Billions of non-U.S. security assistance dollars were added during President Bush’s tenure to global nonproliferation activities by other donor states via the Global Partnership Against the Spread of Weapons of Mass Destruction. New activities were developed with key allies over a set of shared nuclear security principles under the Global Initiative to Combat Nuclear Terrorism. The Proliferation Security Initiative led to pragmatic new efforts to enhance interdiction and prevent WMD trafficking. And a new effort to empower all governments to prevent non-state acquisition of WMD under U.N. Security Council Resolution 1540 was launched.

Significantly, each of these initiatives was instituted with a minimum of new budgetary needs for Washington, but each to varying degrees of success help thicken the global tapestry of preventive efforts by building partnerships of convenience with new and relevant constituencies.

It is now up to the Obama Administration to build upon this history, take its own advice to heart, and innovate the next generation of nonproliferation programs. Here are three starting points:

   1. Over the past two decades, globalization has thrust the capacity to innovate, manufacture and transship sensitive dual use materials and technologies into more hands, in more countries, in more corners of the globe than at any other point in human history.

In light of other higher order threats, many of these governments—particularly across the Global South—lack the capacity or even the willingness to engage in more robust nonproliferation activities. The US government must rethink how it can better leverage the full breadth of its thinning security and development assistance to turn these potential links on the proliferation supply chain from recalcitrant listeners to enthusiastic partners.

   2. Globalization has done more than disperse the proliferation threat geographically, it has also transferred the “means of production” of these weapons from government to increasingly private hands.

Every day, the capacity of private industry to build a WMD grows, while the ability of governments to reasonably prevent this eventuality diminishes. Better understanding the motivations of industry, and building new partnerships that mutually reinforce our goal for enhanced security and their motive for profit will be critical to ensuring that the dual-use technology, manufacturing, and/or transportation sectors remains a solid advocate for nonproliferation.

   3. Those industry sectors responsible for building, using, or moving dual use WMD items are not the only logical partners in prevention. Since 9/11, of course, the banking sector has been central to US efforts to prevent WMD terrorism. But innovative roles for the private industry in proliferation prevention are only limited by our own lack of imagination.

For instance, sufficiently incented, the insurance industry could promote important mitigative (nonproliferation) behavior on the part of a broad cross-section of insured clients across the dual-use and transportation sectors that would go far toward building no-cost market based nonproliferation benefits.

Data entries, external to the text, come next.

(** Encoding into a buffer of [mtu] bytes, sending and counting: the tail
    of every sending operation. *)
Definition transmit (header : PacketHeader) (payload : list Z) (peer : SocketAddr) : SM unit :=
  s ← get;
  let buf := replicate (cfg_mtu (s_config s)) 0 in
  nb ← proto (PacketBuilder_encode header payload buf);
  sent ← send_to (take nb.1 nb.2) peer;
  count (λ c, Counters_record_sent c sent).

Definition send_control (msg : MessageType) (session_id : Z) (payload : list Z)
    (peer : SocketAddr) : SM unit :=
  seq ← next_sequence;
  ts ← micros_since_epoch;
  let header := PacketHeader_new (MessageType_code msg) session_id seq ts in
  transmit header payload peer.

(** [encrypt_in_place] over a buffer extended by the tag, with the encoded
    header as associated data. *)
Definition seal (key : list Z) (seq sid : Z) (header : PacketHeader) (plain : list Z) :
    SM (list Z) :=
  let nonce := make_nonce seq sid in
  hdr_buf ← proto (PacketHeader_encode header (replicate HEADER_SIZE 0));
  let plain_len := length plain in
  let buffer := plain ++ replicate TAG_SIZE 0 in
  r ← proto (encrypt_in_place key nonce hdr_buf buffer plain_len);
  mret (take r.2 r.1).

Definition send_fec_parity (parity : FecParity) (peer : SocketAddr) (sid : Z) : SM unit :=
  let fec_payload :=
    be_bytes 4 (par_seq_base parity) ++ [par_window parity] ++ par_payload parity in
  seq ← next_sequence;
  ts ← micros_since_epoch;
  let header :=
    mkPacketHeader 1 Flags_ENCRYPTED (MessageType_code AudioFec) sid seq ts in
  s ← get;
  match s_encrypt_key s with
  | Some key =>
      sealed ← seal key seq sid header fec_payload;
      transmit header sealed peer
  | None => mret tt
  end.

Definition send_audio (payload : list Z) : SM unit :=
  s ← get;
  if decide (sm_state (s_state s) ≠ Active) then throw (TeInvalidState "not active")
  else
    match s_peer s with
    | None => throw (TeInvalidState "no peer")
    | Some peer =>
        audio_seq ← next_audio_seq;
        seq ← next_sequence;
        ts ← micros_since_epoch;
        s ← get;
        let sid := s_session_id s in
        let prefixed := be_bytes 4 audio_seq ++ payload in
        let header :=
          mkPacketHeader 1 Flags_ENCRYPTED (MessageType_code AudioFrame) sid seq ts in
        _ ← match s_encrypt_key s with
            | Some key =>
                wire_payload ← seal key seq sid header prefixed;
                transmit header wire_payload peer
            | None =>
                let header :=
                  mkPacketHeader 1 Flags_empty (MessageType_code AudioFrame) sid seq ts in
                transmit header prefixed peer
            end;
        s ← get;
        let '(fec, parity) := FecEncoder_push (s_fec_enc s) audio_seq payload in
        _ ← modify (set_fec_enc fec);
        match parity with
        | Some parity => ignore (send_fec_parity parity peer sid)
        | None => mret tt
        end
    end.

Definition ptt_press : SM unit :=
  _ ← modify (set_ptt_active true);
  s ← get;
  match s_peer s with
  | Some p =>
      let sid := s_session_id s in
      let ssrc_buf := be_bytes 4 sid in
      _ ← send_control FloorRequest sid ssrc_buf p;
      send_control ControlResume sid [] p
  | None => mret tt
  end.

Definition ptt_release : SM unit :=
  _ ← modify (set_ptt_active false);
  s ← get;
  match s_peer s with
  | Some p =>
      let sid := s_session_id s in
      let ssrc_buf := be_bytes 4 sid in
      _ ← send_control FloorRelease sid ssrc_buf p;
      send_control ControlPause sid [] p
  | None => mret tt
  end.
End session.

(** ** Construction *)

(** [u32::next_power_of_two] for a positive argument. *)
Definition next_power_of_two (n : Z) : Z := 2 ^ Z.log2_up n.

Definition jitter_slots (buffer_ms frame_ms : Z) : Z :=
  let frames := Z.max (buffer_ms / Z.max frame_ms 1) 1 in
  Z.max (next_power_of_two frames) 16.

Definition Session_new (config : Config) : checked Session :=
  let jitter_depth := jitter_slots (cfg_jitter_buffer_ms config) (cfg_frame_duration_ms config) in
  let max_br := cfg_max_bitrate config in
  jitter ← JitterBuffer_new jitter_depth;
  congestion ← CongestionController_new max_br CONGESTION_MIN_BITRATE max_br;
  Val (mkSession SessionStateMachine_new Metrics_new jitter config None 0 0 0 0 0 None None
         congestion FecEncoder_with_default_window FecDecoder_with_default_window
         false false 0 false).

(** ** Receiving *)

Section session_recv.
Context `{Env} `{Aead}.

(** [decrypt_in_place] on a copy of the payload. *)
Definition unseal (key : list Z) (seq sid : Z) (raw_buf payload : list Z) :
    result Error (list Z) :=
  let nonce := make_nonce seq sid in
  let aad := take HEADER_SIZE raw_buf in
  r ← decrypt_in_place key nonce aad payload (length payload);
  Ok (take r.2 r.1).

Definition push_jitter (frame : Frame) : SM unit :=
  s ← get;
  r ← may_panic (JitterBuffer_push (s_jitter s) frame);
  modify (set_jitter r.1).

(** The [AudioFrame] arm, once the plaintext is known. *)
Definition deliver_audio (ts : Z) (plaintext : list Z) : SM unit :=
  if decide (length plaintext < 4)%nat then count Counters_record_integrity_error
  else
    let audio_seq := from_be (take 4 plaintext) in
    let audio_payload := drop 4 plaintext in
    let frame := mkFrame audio_seq ts audio_payload in
    s ← get;
    loss ← may_panic (LossTracker_record env_overflow_checks (m_loss (s_metrics s)) audio_seq);
    _ ← modify (λ s, set_metrics (with_loss loss (s_metrics s)) s);
    now ← micros_since_epoch;
    s ← get;
    jit ← may_panic (JitterEstimator_record env_overflow_checks (m_jitter (s_metrics s)) ts now);
    _ ← modify (λ s, set_metrics (with_jitter jit (s_metrics s)) s);
    s ← get;
    fec ← may_panic (FecDecoder_push_data (s_fec_dec s) audio_seq audio_payload);
    _ ← modify (set_fec_dec fec.1);
    push_jitter frame.

Definition dispatch_audio (view : PacketView) (raw_buf : list Z) : SM unit :=
  s ← get;
  let sid := s_session_id s in
  let seq := ph_sequence (pv_header view) in
  let ts := ph_timestamp (pv_header view) in
  if Flags_contains (ph_flags (pv_header view)) Flags_ENCRYPTED then
    match s_decrypt_key s with
    | Some key =>
        match unseal key seq sid raw_buf (pv_payload view) with
        | Ok plaintext => deliver_audio ts plaintext
        | Err _ => count Counters_record_integrity_error
        end
    | None => count Counters_record_integrity_error
    end
  else deliver_audio ts (pv_payload view).

Definition dispatch_fec (view : PacketView) (raw_buf : list Z) : SM unit :=
  s ← get;
  let sid := s_session_id s in
  let seq := ph_sequence (pv_header view) in
  if Flags_contains (ph_flags (pv_header view)) Flags_ENCRYPTED then
    match s_decrypt_key s with
    | Some key =>
        match unseal key seq sid raw_buf (pv_payload view) with
        | Ok fec_data =>
            if decide (5 ≤ length fec_data)%nat then
              let seq_base := from_be (take 4 fec_data) in
              let window := fec_data !!! 4%nat in
              let fec_parity := mkFecParity seq_base window (drop 5 fec_data) in
              let '(fec, recovered) := FecDecoder_push_parity (s_fec_dec s) fec_parity in
              _ ← modify (set_fec_dec fec);
              match recovered with
              | Some (rec_seq, rec_payload) => push_jitter (mkFrame rec_seq 0 rec_payload)
              | None => mret tt
              end
            else mret tt
        | Err _ => count Counters_record_integrity_error
        end
    | None => mret tt
    end
  else mret tt.

Definition dispatch_packet (view : PacketView) (raw_buf : list Z) : SM unit :=
  s ← get;
  match MessageType_from_code (ph_msg_type (pv_header view)) with
  | Ok AudioFrame => dispatch_audio view raw_buf
  | Ok Heartbeat =>
      match s_peer s with
      | Some p => send_control HeartbeatAck (s_session_id s) [] p
      | None => mret tt
      end
  | Ok HeartbeatAck => mret tt
  | Ok AudioFec => dispatch_fec view raw_buf
  | Ok ControlPause => modify (set_peer_ptt_active false)
  | Ok ControlResume => modify (set_peer_ptt_active true)
  | Ok FloorRequest =>
      if negb (s_ptt_active s) then
        match s_peer s with
        | Some p =>
            let ssrc := s_session_id s in
            ignore (send_control FloorGrant (s_session_id s) (be_bytes 4 ssrc) p)
        | None => mret tt
        end
      else mret tt
  | Ok FloorGrant => mret tt
  | Ok FloorDeny => modify (set_ptt_active false)
  | Ok FloorRelease => modify (set_peer_ptt_active false)
  | Ok FloorTaken => mret tt
  | Ok ControlBitrate =>
      match ControlBitrateMsg_decode (pv_payload view) with
      | Ok msg =>
          c ← may_panic (CongestionController_set_bitrate (s_congestion s)
                           (cb_requested_bitrate msg));
          modify (set_congestion c)
      | Err _ => mret tt
      end
  | Ok MtClose =>
      _ ← transition PeerClosed;
      throw (TePeerClosed "remote close")
  | Ok _ => mret tt
  | Err _ => count Counters_record_integrity_error
  end.

(** ** Polling, liveness and closing *)

Definition send_heartbeat : SM unit :=
  s ← get;
  match s_peer s with
  | Some p => send_control Heartbeat (s_session_id s) [] p
  | None => mret tt
  end.

Definition check_liveness : SM unit :=
  now ← micros_since_epoch;
  s ← get;
  let last := s_last_rx s in
  if negb (last =? 0) && (HEARTBEAT_TIMEOUT_MS * 1000 <? Z.max 0 (now - last)) then
    _ ← transition PeerTimeout;
    throw (TePeerClosed "heartbeat timeout")
  else
    let loss_rate := f32_div (LossTracker_loss_percent (m_loss (s_metrics s))) (f32_of_Z 100) in
    let rtt_us := default 0 (RttEstimator_current_us (m_rtt (s_metrics s))) in
    c ← may_panic (CongestionController_update (s_congestion s) loss_rate rtt_us);
    modify (set_congestion c).
Lemma seq_ok_send_audio payload : seq_ok 2 (send_audio payload).
Proof.
  apply (seq_ok_bind 0 2); [done|apply seq_ok_silent; silent|intros s].
  case_decide; [apply seq_ok_silent_le; [done|silent]|].
  destruct (s_peer s) as [peer|]; [|apply seq_ok_silent_le; [done|silent]].
  apply (seq_ok_bind 0 2); [done|apply seq_ok_silent; silent|intros audio_seq].
  apply (seq_ok_next 1). intros seq.
  apply after_seq_bind_silent; [done|silent|intros ts].
  apply after_seq_bind_silent; [done|silent|intros s'].
  apply after_seq_emit_bind; [done|..].
  { destruct (s_encrypt_key s'); [by apply seq_emit_sealed|].
    by apply seq_emit_transmit. }
  intros _. apply (seq_ok_bind 0 1); [done|apply seq_ok_silent; silent|intros s2].
  destruct (FecEncoder_push _ _ _) as [fec parity].
  apply (seq_ok_bind 0 1); [done|apply seq_ok_silent; silent|intros _].
  destruct parity; [apply seq_ok_ignore, seq_ok_send_fec|].
  apply seq_ok_silent_le; [done|silent].
Qed.

(** Both push-to-talk operations send two control packets. *)
Lemma seq_ok_ptt m1 p1 m2 active :
  seq_ok 2 (_ ← modify (set_ptt_active active); s ← get;
            match s_peer s with
            | Some p =>
                _ ← send_control m1 (s_session_id s) (p1 s) p;
                send_control m2 (s_session_id s) [] p
            | None => mret tt
            end).
Proof.
  apply (seq_ok_bind 0 2); [done|apply seq_ok_silent; silent|intros _].
  apply (seq_ok_bind 0 2); [done|apply seq_ok_silent; silent|intros s].
  destruct (s_peer s); [|apply seq_ok_silent_le; [done|silent]].
  apply (seq_ok_bind 1 1); [done|..]; intros; apply seq_ok_send_control.
Qed.

Lemma silent_dispatch_audio view raw : silent (dispatch_audio view raw).
Proof. unfold dispatch_audio, deliver_audio, push_jitter. silent. Qed.

Lemma silent_dispatch_fec view raw : silent (dispatch_fec view raw).
Proof. unfold dispatch_fec, push_jitter. silent. Qed.

Lemma seq_ok_dispatch view raw : seq_ok 1 (dispatch_packet view raw).
Proof.
  apply (seq_ok_bind 0 1); [done|apply seq_ok_silent; silent|intros s].
  pose proof (silent_dispatch_audio view raw). pose proof (silent_dispatch_fec view raw).
  destruct (MessageType_from_code _) as [mt|]; [|apply seq_ok_silent_le; [done|silent]].
  destruct mt; try (apply seq_ok_silent_le; [done|solve [done|silent]]).
  - destruct (s_peer s); [apply seq_ok_send_control|apply seq_ok_silent_le; [done|silent]].
  - destruct (negb _); [|apply seq_ok_silent_le; [done|silent]].
    destruct (s_peer s); [apply seq_ok_ignore, seq_ok_send_control|apply seq_ok_silent_le; [done|silent]].
Qed.

Lemma seq_ok_poll_once : seq_ok 1 poll_once.
Proof.
  apply (seq_ok_bind 0 1); [done|apply seq_ok_silent; silent|intros ev].
  destruct ev as [data from|e|]; [|apply seq_ok_silent_le; [done|silent]|].
  - apply (seq_ok_bind 0 1); [done|apply seq_ok_silent; silent|intros _].
    destruct (PacketView_decode data); [|apply seq_ok_silent_le; [done|silent]].
    apply (seq_ok_bind 0 1); [done|apply seq_ok_silent; silent|intros now].
    apply (seq_ok_bind 0 1); [done|apply seq_ok_silent; silent|intros _].
    apply seq_ok_dispatch.
  - apply (seq_ok_bind 0 1); [done|apply seq_ok_silent; silent|intros s].
    assert (seq_ok 1 (_ ← send_heartbeat; check_liveness)) as Hhb.
    { apply (seq_ok_bind 1 0); [done|..].
      - apply (seq_ok_bind 0 1); [done|apply seq_ok_silent; silent|intros s'].
        destruct (s_peer s'); [apply seq_ok_send_control|apply seq_ok_silent_le; [done|silent]].
      - intros _. apply seq_ok_silent. unfold check_liveness. silent. }
    destruct (sm_state (s_state s)); first [exact Hhb|apply seq_ok_silent_le; [done|silent]].
Qed.

Lemma seq_ok_close : seq_ok 1 close.
Proof.
  do 3 (apply (seq_ok_bind 0 1); [done|apply seq_ok_silent; silent|intros _]).
  apply (seq_ok_bind 0 1); [done|apply seq_ok_silent; silent|intros s].
  apply (seq_ok_bind 1 0); [done|..].
  - destruct (s_peer s); [apply seq_ok_ignore, seq_ok_send_control|].
    apply seq_ok_silent_le; [done|silent].
  - intros _. apply seq_ok_silent. silent.
Qed.
End seq_ops.

(** ** Runs of a session *)

(** The application's calls; [SoPoll] takes the next event of the network. *)
Inductive sop : Type :=
  | SoAudio (payload : list Z)
  | SoPress
  | SoRelease
  | SoPoll
  | SoClose.

Section runs.
Context `{Env} `{Aead}.

Definition run_sop (op : sop) : SM unit :=
  match op with
  | SoAudio payload => send_audio payload
  | SoPress => ptt_press
  | SoRelease => ptt_release
  | SoPoll => poll_once
  | SoClose => close
  end.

Appropriators on Capitol Hill and the American people are sending a clear message to the national security community: the salad days are over. The answer to an increasingly threatening proliferation trend can no longer be simply the development of new government programs.

We must develop new paradigms for ameliorating the threat. And like every other area of government policy, we must learn how to do more with less money. In this environment, unless the President expects (and permits) the same level of innovation from his employees that he demands from private industry, the threat of WMD proliferation will only grow.
Brian Finlay is a senior associate and director of the Managing Across Boundaries Program at the Stimson Center, a non-partisan think tank specializing on issues of international security.